# Records to process
┄┄┄┄┄┄┄┄┄┄

Lemma enforceAdmissionMPSPlanQueuePolicy_ok project plan queue req :
  enforceAdmissionMPSPlanQueuePolicy project plan queue req = Ok tt ->
  admissionMPSRequested req = true ->
  (flag_on (rec_Data plan) true mps_keys /\ queue_part (fun q => flag_on q true mps_keys) (rec_Data <$> queue)) /\
  (sm_within (rec_Data plan) (admissionMPSPercentage req) /\
   queue_part (fun q => sm_within q (admissionMPSPercentage req)) (rec_Data <$> queue)) /\
  projectMPSForbidden (rec_Data project) = false /\
  ((flag_on (rec_Data plan) false cross_keys /\ queue_part (fun q => flag_on q true cross_keys) (rec_Data <$> queue)) \/
   Forall (fun job => foreign_mps_job (ProjectID req) (device_or_default (TrimSpace (DeviceClassName req))) job = false)
     rd_ListWorkloadJobs).
Proof.
  unfold enforceAdmissionMPSPlanQueuePolicy. intros E0 Hr. rewrite Hr in E0. cbn [negb] in E0.
  destruct (resolveAdmissionMPSPolicy _ _ _) as [policy|] eqn:Ep; [|done].
  apply resolveAdmissionMPSPolicy_ok in Ep as (Ha & Hc & Hs).
  destruct (mp_allowed policy); [|done]. cbn [negb] in E0.
  destruct (projectMPSForbidden (rec_Data project)); [done|].
  destruct (_ && (mp_maxSMPercentage policy <? _)) eqn:Ecap; [done|].
  split_and!; try apply Ha; try done.
  1,2: apply Hs; intros Hpos; apply andb_false_iff in Ecap as [Ec|Ec]; to_prop; lia.
  destruct (mp_allowCrossProject policy); [left; by apply Hc|right]. cbn [negb andb] in E0.
  unfold admissionHasCrossProjectMPS in E0.
  destruct (existsb _ _) eqn:Ee; [done|].
  apply Forall_forall. intros job Hj. destruct (foreign_mps_job _ _ job) eqn:Ej; [|done].
  assert (existsb (foreign_mps_job (ProjectID req) (device_or_default (TrimSpace (DeviceClassName req)))) rd_ListWorkloadJobs = true)
    as Ht by (apply existsb_Exists; eauto).
  by rewrite Ht in Ee.
Qed.

Lemma enforceAdmissionDeviceClass_ok plan req req' :
  enforceAdmissionDeviceClass plan req = Ok req' ->
  req' = set_DeviceClassName (DeviceClassName req') req /\
  (f64_gt (RequiredGPU req) f64_0 = true \/ 0 < GPUCount req ->
   exists model, model ∈ admissionStringList (rec_Data plan) ["allowed_gpu_models"; "allowedGPUModels"] /\
     EqualFold model (DeviceClassName req') = true).
Proof.
  unfold enforceAdmissionDeviceClass. intros E0.
  destruct (_ && (GPUCount req <=? 0)) eqn:Eg.
  { injection E0 as <-. split; [done|]. to_prop. intros [Hg|?]; [|lia]. exfalso.
    unfold f64_gt, f64_le, SpecFloat.SFltb, SpecFloat.SFleb in *.
    destruct (RequiredGPU req) as [[]|[]| |[] ? ?]; cbn in *; congruence. }
  destruct (_ =? 0)%nat; [done|]. destruct (existsb _ _) eqn:Ee; [|done].
  injection E0 as <-. split; [done|]. intros _. by apply existsb_Exists in Ee.
Qed.

End MPS.

(** ** The project switches *)

Definition mps_request : submitAdmissionRequest :=
  Req "job" "p1" "u1" "" "" (f64_of_int 1) f64_0 0 1 (Some 50) "" false 0 0 0 0 "" false "" "" "" "" None false [].
Definition project_with (data : object) : record := Record_ "p1" data 1 0 0.

Definition mps_verdict (project : object) : result admissionDeny unit :=
  @enforceAdmissionMPSPlanQueuePolicy escape_lib (storeAdmissionReader NewStore) (project_with project) (project_with ∅) None mps_request.

(** A project that sets "mps_forbidden": true is refused MPS, but one that also
    carries an explicit "high_security": false is granted it: the two switches are
    read as aliases of one field, the first present one deciding, although either
    of them is documented to block MPS. *)
Theorem project_mps_forbidden_masked :
  mps_verdict {[ "mps_forbidden" := VBool true ]} = deny StatusForbidden "MPS is forbidden by project policy" /\
  mps_verdict {[ "high_security" := VBool true ]} = deny StatusForbidden "MPS is forbidden by project policy" /\
  mps_verdict {[ "high_security" := VBool false; "mps_forbidden" := VBool true ]} = Ok tt.
Proof. vm_compute. split_and!; reflexivity. Qed.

┄┄┄┄┄┄┄┄┄┄

# What is expected
Only the lines above from the one with "Lemma enforceAdmissionDeviceClass_ok plan" through the one with "unfold f64_gt, f64_le, SpecFloat.SFltb, SpecFloat.SFleb" should be duplicated, character for character.

# Expected answer
Lemma enforceAdmissionDeviceClass_ok plan req req' :
  enforceAdmissionDeviceClass plan req = Ok req' ->
  req' = set_DeviceClassName (DeviceClassName req') req /\
  (f64_gt (RequiredGPU req) f64_0 = true \/ 0 < GPUCount req ->
   exists model, model ∈ admissionStringList (rec_Data plan) ["allowed_gpu_models"; "allowedGPUModels"] /\
     EqualFold model (DeviceClassName req') = true).
Proof.
  unfold enforceAdmissionDeviceClass. intros E0.
  destruct (_ && (GPUCount req <=? 0)) eqn:Eg.
  { injection E0 as <-. split; [done|]. to_prop. intros [Hg|?]; [|lia]. exfalso.
    unfold f64_gt, f64_le, SpecFloat.SFltb, SpecFloat.SFleb in *.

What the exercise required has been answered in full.